10 September 2004 Blog Home : September 2004 : Permalink
As of 12:33 UK time on 10 September 2004 the BBC's US Election Coverage page has as its main story that new Bush military memos have been released and the nextmost top story is World 'wants Kerry as president'.
Readers who click on the Bush memo story see that it accepts completely unquestioningly the CBS memos which are being debunked by just about everyone (including me in my own small way).
CBS TV station reported on Wednesday night that it had obtained documents from Mr Bush's late Texas commander, saying Mr Bush discussed with him how to avoid drills during 1972.
In a memo, Lt Col Jerry Killian also said he was being pressured from his superior to give Mr Bush a positive evaluation.
This despite ABC and AP (see post below) casting doubt, as well as both the NY Times and the Washington Post having articles already available which question the memos. It is "rather" surprising to me that the BBC's Justin Webb in Washington failed to inform his editors that this is the case because it makes the story look so September 9th.

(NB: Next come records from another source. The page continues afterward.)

(** the whole evaluation (decision, counts and the sorted included
    payments) is independent of the order the payments arrive in, when two
    records of one operation at one instant are the same record. *)
Theorem continuity_order_independent {T} (operationId : T -> string) (occurredAt : T -> JsDate)
    (ps ps' : list T) (w : ContinuityWindow) :
  ps ≡ₚ ps' ->
  Forall (fun p => is_Some (occurredAt p)) ps ->
  (forall p q, p ∈ ps -> q ∈ ps -> operationId p = operationId q ->
     occurredAt p = occurredAt q -> p = q) ->
  evaluateContinuity operationId occurredAt ps w =
  evaluateContinuity operationId occurredAt ps' w.
Proof.
  intros Hperm Hps Huniq.
  pose proof (by_operation_perm operationId occurredAt ps Hps Huniq ps' Hperm) as Hm.
  unfold evaluateContinuity. rewrite !mark_period_fold.
  assert (forall j, existsb (in_period occurredAt w j) (by_operation operationId occurredAt ps).*2 =
    existsb (in_period occurredAt w j) (by_operation operationId occurredAt ps').*2) as Hex.
  { intros j. by apply existsb_perm, fmap_Permutation. }
  rewrite (list_fmap_ext _ _ _ (fun _ j _ => Hex j)).
  set (f := fun p => bool_decide (is_Some (continuityPeriodIndex (occurredAt p) w))).
  rewrite (included_sort_unique operationId occurredAt ps Huniq
    (List.filter f (by_operation operationId occurredAt ps).*2)
    (List.filter f (by_operation operationId occurredAt ps').*2)); [done|..].
  - apply Forall_forall. intros p [Hp _]%list_elem_of_In%List.filter_In.
    apply list_elem_of_In, by_operation_elem in Hp as [Hp _]; [|done].
    rewrite Forall_forall in Hps. auto.
  - intros p [Hp _]%list_elem_of_In%List.filter_In.
    by apply list_elem_of_In, by_operation_elem in Hp as [Hp _].
  - by apply filter_bool_perm, fmap_Permutation.
Qed.

(** *** Concrete instances *)

Definition demo_payment : Type := string * Z.
Definition demo_time (p : demo_payment) : JsDate := Some p.2.

(** January to March 2026; a payment in January and one in March. *)
Definition demo_window : ContinuityWindow :=
  {| cw_start := Some (month_instant (2026 * 12));
     cw_end := Some (month_instant (2026 * 12 + 3)); cw_periods := 3 |}.
Definition demo_payments : list demo_payment :=
  [ ("op-2"%string, month_instant (2026 * 12 + 2) + 5);
    ("op-1"%string, month_instant (2026 * 12)) ].

Lemma continuity_window_exact_witness :
  buildContinuityWindow (Some (month_instant (2026 * 12))) (Some 3)
    (Some (month_instant (2026 * 12 + 3))) = Ok demo_window.
Proof.
  apply (continuity_window_exact (month_instant (2026 * 12)) (Some 3)
    (month_instant (2026 * 12 + 3)) demo_window).
  - by vm_compute.
  - by vm_compute.
  - by vm_compute.
  - exists 3. split_and!; by vm_compute.
Defined.

Lemma continuity_decision_witness :
  exists p t, kept fst demo_time demo_payments p /\ demo_time p = Some t /\
    month_index t = 2026 * 12 + 0.
Proof.
  apply (continuity_decision fst demo_time demo_payments demo_window (2026 * 12)).
  - done.
  - done.
  - done.
  - apply Forall_forall. intros p _. by eexists.
  - by vm_compute.
Defined.

Lemma continuity_order_independent_witness :
  evaluateContinuity fst demo_time demo_payments demo_window =
  evaluateContinuity fst demo_time (reverse demo_payments) demo_window.
Proof.
  apply continuity_order_independent.
  - by rewrite reverse_Permutation.
  - apply Forall_forall. intros p _. by eexists.
  - intros [o1 t1] [o2 t2] _ _ ? ?. cbn in *. unfold demo_time in *. cbn in *. congruence.
Defined.

(** A start whose window runs past the largest time value is accepted with an
    invalid end, although no such window is over. *)
Theorem continuity_window_overflow_accepted n :
  buildContinuityWindow (Some (month_instant (275760 * 12 + 8))) (Some 3) (Some n) =
  Ok {| cw_start := Some (month_instant (275760 * 12 + 8)); cw_end := None; cw_periods := 3 |}.
Proof. by vm_compute. Qed.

The BBC article also has this priceless line under a photo of Kerry: Kerry has said Bush must come clean on what he did which ignores the fact that, unlike Bush, Kerry has failed to release the majority of his military and medical records.
In fact although overshadowed by the Jakarta blast, when I listened to the World Service yesterday morning the World 'wants Kerry as president' story was in fact one of the main stories. In it the BBC is proud to inform the world that individuals questioned in a survey of 30 out of 35 nations were anti-Bush. Quite why this is important news is beyond me since only citizens of one country - the USA - get to vote in this election. When combined with the evidence above, it seems hard to escape the idea that the BBC is "Rather-biased".
Also of note is that the top Amaerican news item today apart from Hurricane Ivan is US assault weapons ban to lapse, an article full of anti-Republican innuendo. The innuendo is clearly justified because only stupid Republicans their NRA poodles would believe that the ban was a bad idea. Indeed the article utterly fails to mention that there could be good reason to oppose the ban, just noting approvingly that:
Several police chiefs have expressed concern about the move.
The Democratic Party's presidential candidate, Senator John Kerry, says he will make it an issue in the November elections and hold the president accountable for betraying police officers.
Given that the BBC seems to be showing this bias against Bush is it any surprise that in the UK Kerry leads Bush 47%-16%? Could there possibly be the chance that the BBC is in fact umm, influencing the Great British Public? and that therefore we are seeing an example of cause and effect here?